Fortress Investment Group, LLC
- Type: Private
- Industry: Investment Management Firm: Private Equity, Credit, Real Estate, Asset Management
- Founded: 1998; 28 years ago
- Founder: Wesley R. Edens; Rob Kauffman; Randal A. Nardone; Pete Briger; Michael Novogratz;
- Headquarters: 1345 Avenue of the Americas New York City, U.S.
- Key people: Peter L. Briger (Executive chairman); Drew McNight (co-CEO); Jack Neumark (President);
- Products: Private Equity, Private Credit, Liquid Markets, Insurance, Hedge funds
- AUM: US$53 billion (2025)
- Number of employees: 900+
- Parent: Mubadala Investment Company
- Website: fortress.com

= Fortress Investment Group =

American investment management firm

Fortress Investment Group, LLC is an American multi-manager investment firm based in New York City. The firm invests in corporate credit, real estate, private equity, insurance, and permanent capital strategies. Fortress manages $53 billion of assets as of August 2025 on behalf of over 2,000 institutional clients and private investors worldwide.
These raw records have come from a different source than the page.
(* ===== verification/Schema.v ===== *)
(** The persistent state of the control plane: the enums and row structs of the
    domain crates ([*/src/model.rs]), the tables of [src/migrations], the
    environment the code draws on ([Env]: clock, identifiers, database
    failures, hashing, row-level-security role) and the [World] every operation
    runs in.  [Table] is what the migrations declare about one table: its rows,
    its tenant policy, its unique indexes and checks, its triggers. *)

From Stdlib Require Import Ascii.
From stdpp Require Import base gmap countable strings list pretty.
From S2P Require Import Prelude Errors Integrations Events.

(** * Enums *)

(** [cluster/src/model.rs: ClusterStatus] *)
Inductive ClusterStatus :=
| Pending | Provisioning | Ready | Scaling | Failed | Destroying | Destroyed.
#[export] Instance ClusterStatus_eq_dec : EqDecision ClusterStatus.
Proof. solve_decision. Defined.

(** [cluster/src/model.rs: ClusterNodeRole]; the order of the SQL enum. *)
Inductive ClusterNodeRole := ControlPlane | Worker.
#[export] Instance ClusterNodeRole_eq_dec : EqDecision ClusterNodeRole.
Proof. solve_decision. Defined.

(** [addons/src/model.rs: AddonStatus] *)
Inductive AddonStatus :=
| APending | AInstalling | AReady | AFailed | AUninstalling | AUninstalled.
#[export] Instance AddonStatus_eq_dec : EqDecision AddonStatus.
Proof. solve_decision. Defined.

(** [identity/src/model.rs: MembershipRole] *)
Inductive MembershipRole := Owner | Admin | Developer | Viewer.
#[export] Instance MembershipRole_eq_dec : EqDecision MembershipRole.
Proof. solve_decision. Defined.

(** [billing/src/model.rs: BillingPlan] *)
Inductive BillingPlan := Free | Starter | Pro.
#[export] Instance BillingPlan_eq_dec : EqDecision BillingPlan.
Proof. solve_decision. Defined.

(** * Rows *)

(** [clusters], with the struct [Cluster] of [cluster/src/model.rs]. *)
Record Cluster := mkCluster {
  cl_id : Uuid;
  cl_organization_id : Uuid;
  cl_credential_id : Uuid;
  cl_name : string;
  cl_region : string;
  cl_server_type : string;
  cl_control_plane_count : Z;
  cl_worker_count : Z;
  cl_status : ClusterStatus;
  cl_status_reason : option string;
  cl_created_at : Z;
  cl_updated_at : Z;
  cl_version : Z;
  cl_agent_last_seen_at : option Z;
  cl_agent_version : string;
  cl_kubeconfig_secret_id : option Uuid;
  cl_deleted_at : option Z;
}.

(** [cluster_servers], with the struct [ClusterServer]. *)
Record ClusterServer := mkClusterServer {
  sv_id : Uuid;
  sv_organization_id : Uuid;
  sv_cluster_id : Uuid;
  sv_hetzner_server_id : Z;
  sv_role : ClusterNodeRole;
  sv_public_ipv4 : option string;
  sv_private_ipv4 : option string;
  sv_created_at : Z;
  sv_deleted_at : option Z;
}.

(** [provisioning_workflows]. *)
Record WorkflowRow := mkWorkflowRow {
  wf_id : Uuid;
  wf_cluster_id : Uuid;
  wf_organization_id : Uuid;
  wf_current_step : string;
  wf_error_reason : option string;
  wf_started_at : Z;
  wf_finished_at : option Z;
  wf_version : Z;
}.

(** [secrets]. *)
Record SecretRow := mkSecretRow {
  se_id : Uuid;
  se_organization_id : Uuid;
  se_ciphertext : string;
  se_wrapped_dek : string;
  se_algorithm : string;
}.

(** [hetzner_credentials], with the struct [HetznerCredential]. *)
Record HetznerCredential := mkCredential {
  hc_id : Uuid;
  hc_organization_id : Uuid;
  hc_alias : string;
  hc_secret_id : Uuid;
  hc_created_at : Z;
  hc_updated_at : Z;
  hc_deleted_at : option Z;
  hc_version : Z;
}.

(** [cluster_addons], with the struct [ClusterAddon]. *)
Record ClusterAddon := mkAddon {
  ad_id : Uuid;
  ad_organization_id : Uuid;
  ad_cluster_id : Uuid;
  ad_addon : string;
  ad_version : string;
  ad_helm_release : string;
  ad_status : AddonStatus;
  ad_status_reason : option string;
  ad_created_at : Z;
  ad_updated_at : Z;
  ad_version_lock : Z;
  ad_deleted_at : option Z;
}.

(** [organizations]. *)
Record OrgRow := mkOrg {
  og_id : Uuid;
  og_slug : string;
  og_display_name : string;
  og_plan : BillingPlan;
  og_stripe_customer_id : option string;
  og_created_at : Z;
  og_updated_at : Z;
  og_version : Z;
}.

(** [subscription_events]. *)
Record SubscriptionEvent := mkSubEvent {
  ev_id : Uuid;
  ev_stripe_event_id : string;
  ev_organization_id : option Uuid;
  ev_event_type : string;
  ev_decision : string;
  ev_received_at : Z;
}.

(** The columns of [users] the sources read. *)
Record UserRow := mkUser {
  us_id : Uuid;
  us_email : string;
  us_display_name : string;
  us_requires_mfa : bool;
  us_mfa_enrolled : bool;
}.

(** [memberships]. *)
Record Membership := mkMembership {
  mb_id : Uuid;
  mb_organization_id : Uuid;
  mb_user_id : Uuid;
  mb_role : MembershipRole;
  mb_created_at : Z;
  mb_deleted_at : option Z;
  mb_version : Z;
}.

(** [invites], with the struct [Invite]. *)
Record Invite := mkInvite {
  iv_id : Uuid;
  iv_organization_id : Uuid;
  iv_email : string;
  iv_role : MembershipRole;
  iv_token_hash : string;
  iv_token_prefix : string;
  iv_invited_by : Uuid;
  iv_expires_at : Z;
  iv_accepted_at : option Z;
  iv_accepted_by : option Uuid;
  iv_revoked_at : option Z;
  iv_created_at : Z;
}.

(** [sessions], with the struct [Session]. *)
Record Session := mkSession {
  ss_id : Uuid;
  ss_user_id : Uuid;
  ss_created_at : Z;
  ss_last_used_at : Z;
  ss_expires_at : Z;
  ss_revoked_at : option Z;
  ss_mfa_satisfied : bool;
}.

(** [user_passkeys], with the struct [Passkey]. *)
Record Passkey := mkPasskey {
  pk_id : Uuid;
  pk_user_id : Uuid;
  pk_credential_id : string;
  pk_credential : string;
  pk_sign_counter : Z;
  pk_nickname : string;
  pk_registered_at : Z;
  pk_last_used_at : option Z;
  pk_revoked_at : option Z;
}.

(** [mfa_recovery_codes], with the struct [MfaRecoveryCode]. *)
Record MfaRecoveryCode := mkRecovery {
  rc_id : Uuid;
  rc_user_id : Uuid;
  rc_code_hash : string;
  rc_created_at : Z;
  rc_used_at : option Z;
}.

(** [webauthn_ceremonies], with the enum [CeremonyKind] and the struct
    [CeremonyRow]. *)
Inductive CeremonyKind := Registration | Assertion.
#[global] Instance CeremonyKind_eq : EqDecision CeremonyKind.
Proof. solve_decision. Defined.
Record CeremonyRow := mkCeremony {
  cy_id : Uuid;
  cy_user_id : Uuid;
  cy_kind : CeremonyKind;
  cy_state : string;
  cy_expires_at : Z;
}.

(** [auth_states], with the struct [AuthState]. *)
Record AuthState := mkAuthState {
  as_state : string;
  as_nonce : string;
  as_code_verifier : string;
  as_provider : string;
  as_redirect_to : option string;
  as_created_at : Z;
  as_expires_at : Z;
  as_consumed_at : option Z;
}.

(** [user_oidc_identities] *)
Record OidcIdentity := mkIdentity {
  oi_id : Uuid;
  oi_user_id : Uuid;
  oi_issuer : string;
  oi_subject : string;
  oi_email_at_link : option string;
}.

(** [api_keys]; the key belongs to no one once its user row is gone. *)
Record ApiKey := mkApiKey {
  ak_id : Uuid;
  ak_organization_id : Uuid;
  ak_user_id : option Uuid;
  ak_name : string;
  ak_token_hash : string;
  ak_token_prefix : string;
  ak_created_at : Z;
  ak_last_used_at : option Z;
  ak_expires_at : option Z;
  ak_revoked_at : option Z;
}.

(** [idempotency_keys]. *)
Record IdempotencyRow := mkIdem {
  ik_organization_id : Uuid;
  ik_key : string;
  ik_request_hash : string;
  ik_response_status : Z;
  ik_response_body : string;
  ik_expires_at : Z;
}.

(** [audit_log_entries]. *)
Record AuditEntry := mkAudit {
  au_id : Uuid;
  au_organization_id : Uuid;
  au_actor_user_id : option Uuid;
  au_action : string;
  au_resource_type : string;
  au_resource_id : string;
  au_decision : string;
  au_request_id : option string;
  au_user_agent : option string;
  au_prev_hash : option string;
  au_hash : string;
  au_created_at : Z;
}.

Record DB := mkDB {
  db_clusters : list Cluster;
  db_servers : list ClusterServer;
  db_workflows : list WorkflowRow;
  db_secrets : list SecretRow;
  db_credentials : list HetznerCredential;
  db_addons : list ClusterAddon;
  db_orgs : list OrgRow;
  db_sub_events : list SubscriptionEvent;
  db_users : list UserRow;
  db_memberships : list Membership;
  db_invites : list Invite;
  db_sessions : list Session;
  db_passkeys : list Passkey;
  db_recovery : list MfaRecoveryCode;
  db_idempotency : list IdempotencyRow;
  db_api_keys : list ApiKey;
  db_audit : list AuditEntry;
  db_ceremonies : list CeremonyRow;
  db_auth_states : list AuthState;
  db_identities : list OidcIdentity;
}.

Definition empty_db : DB := mkDB [] [] [] [] [] [] [] [] [] [] [] [] [] [] [] [] [] [] [] [].

(** * Environment and world *)

(** What the code asks of its surroundings; the [nat] is the number of
    requests made so far.  [db_fault] says which database round trips fail. *)
Class Env := {
  env_broadcast :: Broadcast;
  (** Microseconds. *)
  clock : nat -> Z;
  rand_uuid : nat -> Uuid;
  uuid_v5 : string -> Uuid;
  uuid_str : Uuid -> string;
  db_fault : nat -> bool;
  (** The connection's role is a superuser (it bypasses row security); [false]
      for the [NOBYPASSRLS] role [kubinate_app] of production. *)
  bypass_rls : bool;
  sha256 : string -> string;
  (** pgcrypto: [pgp_sym_encrypt] (with the randomness it draws) and
      [pgp_sym_decrypt], which fails on a wrong key. *)
  pgp_encrypt : nat -> string -> string -> string;
  pgp_decrypt : string -> string -> option string;
  random_bytes : nat -> string;
  (** The casts [$1::inet] and, of its value, [::text]; [None] is a syntax error. *)
  inet_text : string -> option string;
  (** The error of writing a file, if any. *)
  fs_write_error : nat -> option string;
  (** [std::env::temp_dir()] *)
  temp_dir : string;
  (** The folding under which [citext] compares. *)
  citext_fold : string -> string;
  (** [Uuid::parse_str], and the variable [KUBINATE__ALLOW_HEADER_ACTOR = 1]. *)
  uuid_parse : string -> option Uuid;
  allow_header_actor : bool;
  (** Bytes of [OsRng], and base64url without padding. *)
  os_random : nat -> string;
  base64url : string -> string;
}.

(** The session variables ([SET LOCAL app.current_*]) of the open transaction
    and its start time, which SQL's [now()] returns. *)
Record Guc := mkGuc {
  g_now : Z;
  g_tenant : Uuid;
  g_actor : option Uuid;
  g_request_id : option string;
  g_user_agent : option string;
}.

(** [audit.rs: AuditContext] (the client address is not kept). *)
Record AuditContext := mkAuditContext {
  ac_actor_user_id : option Uuid;
  ac_request_id : option string;
  ac_user_agent : option string;
}.

Section World.
Context `{Env}.

Record World := mkWorld {
  w_db : DB;
  w_tick : nat;
  w_guc : Guc;
  w_calls : list Call;
  w_hub : Hub;
  w_files : list string;
}.

Definition set_db (db : DB) (w : World) : World :=
  let 'mkWorld _ t g c h f := w in mkWorld db t g c h f.
Definition set_guc (g : Guc) (w : World) : World :=
  let 'mkWorld d t _ c h f := w in mkWorld d t g c h f.
Definition tick (w : World) : World :=
  let 'mkWorld d t g c h f := w in mkWorld d (S t) g c h f.
Definition add_call (k : Call) (w : World) : World :=
  let 'mkWorld d t g c h f := w in mkWorld d t g (c ++ [k]) h f.
Definition set_hub (h : Hub) (w : World) : World :=
  let 'mkWorld d t g c _ f := w in mkWorld d t g c h f.
Definition set_files (f : list string) (w : World) : World :=
  let 'mkWorld d t g c h _ := w in mkWorld d t g c h f.

(** What the migrations declare about the table of the rows [R]. *)
Class Table (R : Type) := {
  rows : DB -> list R;
  set_rows : list R -> DB -> DB;
  row_id : R -> Uuid;
  (** The policy [organization_id = app_current_tenant_id()], if any. *)
  row_tenant : R -> option Uuid;
  (** The table name, when [audit_log_append_trigger] is attached. *)
  row_audited : option string;
  (** The BEFORE UPDATE trigger, given [now()], OLD and NEW. *)
  row_touch : Z -> R -> R -> R;
  (** The two rows violate the primary key or a unique index. *)
  row_conflict : R -> R -> bool;
  (** The CHECK and foreign-key constraints of an INSERT. *)
  row_check : DB -> R -> option DbError;
  (** An [ON DELETE RESTRICT] reference to the row exists. *)
  row_referenced : DB -> R -> bool;
  (** The AFTER row trigger other than the audit one. *)
  row_after : Guc -> R -> DB -> DB;
}.
End World.
#[global] Arguments World {_}.

(** The accessors behave as a lens and leave the audit log alone. *)
Class TableLaws `{Env} (R : Type) `{!Table R} := {
  rows_set_rows (l : list R) db : rows (set_rows l db) = l;
  set_rows_rows (db : DB) : set_rows (rows db : list R) db = db;
  set_rows_set_rows (l k : list R) db : set_rows l (set_rows k db) = set_rows l db;
  audit_set_rows (l : list R) db : db_audit (set_rows l db) = db_audit db;
  row_after_rows g (r : R) db : rows (row_after g r db) = (rows db : list R);
  row_after_audit g (r : R) db : db_audit (row_after g r db) = db_audit db;
  row_touch_id now (old new : R) : row_id (row_touch now old new) = row_id new;
  row_touch_tenant now (old new : R) : row_tenant (row_touch now old new) = row_tenant new;
}.

(** * A concrete environment *)

(** A cipher that writes the key before the text, each byte of the key behind
    an [x]: enough to satisfy the laws asked of pgcrypto. *)
Fixpoint toy_encrypt (key text : string) : string :=
  match key with
  | EmptyString => "." +++ text
  | String c key' => String "x"%char (String c (toy_encrypt key' text))
  end.
Fixpoint toy_decrypt (key cipher : string) : option string :=
  match key, cipher with
  | EmptyString, String "."%char text => Some text
  | String c key', String "x"%char (String d cipher') =>
      if Ascii.eqb c d then toy_decrypt key' cipher' else None
  | _, _ => None
  end.

Lemma toy_decrypt_encrypt key text : toy_decrypt key (toy_encrypt key text) = Some text.
Proof.
  induction key as [|c key IH]; [by destruct text|]. simpl. by rewrite Ascii.eqb_refl.
Qed.

Lemma toy_decrypt_other key key' text :
  key <> key' -> toy_decrypt key (toy_encrypt key' text) = None.
Proof.
  revert key'. induction key as [|c key IH]; intros [|d key'] Hne; simpl; try done.
  destruct (Ascii.eqb c d) eqn:E; [|done]. apply Ascii.eqb_eq in E as ->.
  apply IH. congruence.
Qed.

(** An environment without faults, for the two database roles. *)
Definition demo_env_as (superuser : bool) : Env := {|
  env_broadcast := counting_broadcast;
  clock n := 1000 + Z.of_nat n;
  rand_uuid n := (1000 + N.of_nat n)%N;
  uuid_v5 s := (2 ^ 100 + N.pos (encode s))%N;
  uuid_str u := pretty u;
  db_fault _ := false;
  bypass_rls := superuser;
  sha256 s := "#" +++ s;
  pgp_encrypt _ key text := toy_encrypt key text;
  pgp_decrypt key cipher := toy_decrypt key cipher;
  random_bytes n := pretty n;
  inet_text s := Some (s +++ "/32");
  fs_write_error _ := None;
  temp_dir := "/tmp";
  citext_fold s := to_ascii_lowercase s;
  uuid_parse s := head (omap (fun n => if String.eqb (pretty (N.of_nat n)) s
                                       then Some (N.of_nat n) else None) (seq 1 64));
  allow_header_actor := false;
  os_random n := pretty n;
  base64url s := s;
|}.

Definition demo_env : Env := demo_env_as false.

Definition demo_guc : Guc := mkGuc 0 Uuid_nil None None None.
Definition demo_world_as (superuser : bool) (db : DB) : @World (demo_env_as superuser) :=
  @mkWorld (demo_env_as superuser) db 0 demo_guc [] (@hub_new counting_broadcast) [].
Definition demo_world (db : DB) : @World demo_env := demo_world_as false db.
Fortress was founded in 1998. The company listed on the NYSE in February 2007, delisted in 2017, and, as of 2024, began operating as a privately held and independent brand. Drew McKnight and Joshua Pack were the co-CEOs of Fortress, prior to Mr. Pack's unexpected passing in September 2025.

==History==
=== Foundational years (1998–2017) ===
Fortress Investment Group LLC was founded in 1998 in New York City as a private equity firm in 1998 by Wesley R. Edens, a former partner at BlackRock; Rob Kauffman, a managing director at UBS; Randal A. Nardone, also a managing director at UBS; Michael Novogratz, a former partner at Goldman Sachs; and Pete Briger, also a former partner at Goldman Sachs. The firm quickly expanded into hedge funds, real estate-related investments and debt securities, with Michael Novogratz leading the hedge fund strategy and Peter Briger overseeing the credit and real estate-related investments.
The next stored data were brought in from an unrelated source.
Lemma tenant_prologue_runs org audit w :
  exists n, (w_tick w <= n)%nat /\
  let m := set_tenant org ;;; match audit with Some a => audit_apply a | None => ret tt end in
  (m w = (Ok tt, set_tick n (set_guc (let g := set_tenant_guc org (w_guc w) in
                                 match audit with Some a => set_audit_guc a g | None => g end) w))
   \/ (faulty /\ exists g, m w = (Err DbTransport, set_tick n (set_guc g w)))).
Proof.
  simpl. unfold set_tenant, bind, stmt.
  destruct (db_fault (w_tick w)) eqn:E.
  { exists (S (w_tick w)). split; [lia|]. right. split; [by eexists|].
    exists (w_guc w). by destruct w. }
  set (w1 := set_guc _ (tick w)).
  assert (Hw1 : (w_tick w <= w_tick w1)%nat) by (destruct w; simpl; lia).
  assert (Hsame : forall n g, set_tick n (set_guc g w1) = set_tick n (set_guc g w)) by by destruct w.
  assert (Hg : w_guc w1 = set_tenant_guc org (w_guc w)) by by destruct w.
  destruct audit as [[a ri ua]|].
  2: { exists (w_tick w1). split; [done|]. left. destruct w; done. }
  unfold audit_apply. simpl. unfold bind.
  set (f1 := fun (x : Uuid) (g : Guc) => _).
  destruct (set_when_runs a f1 w1) as (n1 & Hn1 & [Hr|[Hfl Hr]]); rewrite Hr.
  2: { exists n1. split; [lia|]. right. split; [done|]. exists (w_guc w1). by destruct w. }
  set (w2 := set_tick n1 _). set (f2 := fun (x : string) (g : Guc) => mkGuc _ _ _ (Some x) _).
  destruct (set_when_runs ri f2 w2) as (n2 & Hn2 & [Hr2|[Hfl Hr2]]); rewrite Hr2.
  2: { exists n2. split; [destruct w; simpl in *; lia|]. right. split; [done|].
       exists (w_guc w2). by destruct w. }
  set (w3 := set_tick n2 _). set (f3 := fun (x : string) (g : Guc) => mkGuc _ _ _ _ (Some x)).
  destruct (set_when_runs ua f3 w3) as (n3 & Hn3 & [Hr3|[Hfl Hr3]]); rewrite Hr3.
  2: { exists n3. split; [destruct w; simpl in *; lia|]. right. split; [done|].
       exists (w_guc w3). by destruct w. }
  exists n3. split; [destruct w; simpl in *; lia|]. left.
  unfold w3, w2, w1. destruct w as [d t g c h fl]. simpl. f_equal.
  destruct a, ri, ua; reflexivity.
Qed.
Fortress completed its initial public offering on February 8, 2007, with Goldman Sachs and Lehman Brothers underwriting the IPO.

When Fortress launched on the NYSE on February 9, 2007, it was the first large private equity firm in the United States to be traded publicly. Fortress and its principals were subsequently featured in an April 2009 Vanity Fair article on the adverse economic conditions facing hedge funds.

In 2014, Fortress was named "Hedge Fund Manager of the Year" by Institutional Investor and "Management Firm of the Year" by HFMWeek. Fortress was previously recognized by Institutional Investor as “Discretionary Macro-Focused Hedge Fund of the Year” for 2012, and “Credit-Focused Fund of the Year” for both 2011 and 2010.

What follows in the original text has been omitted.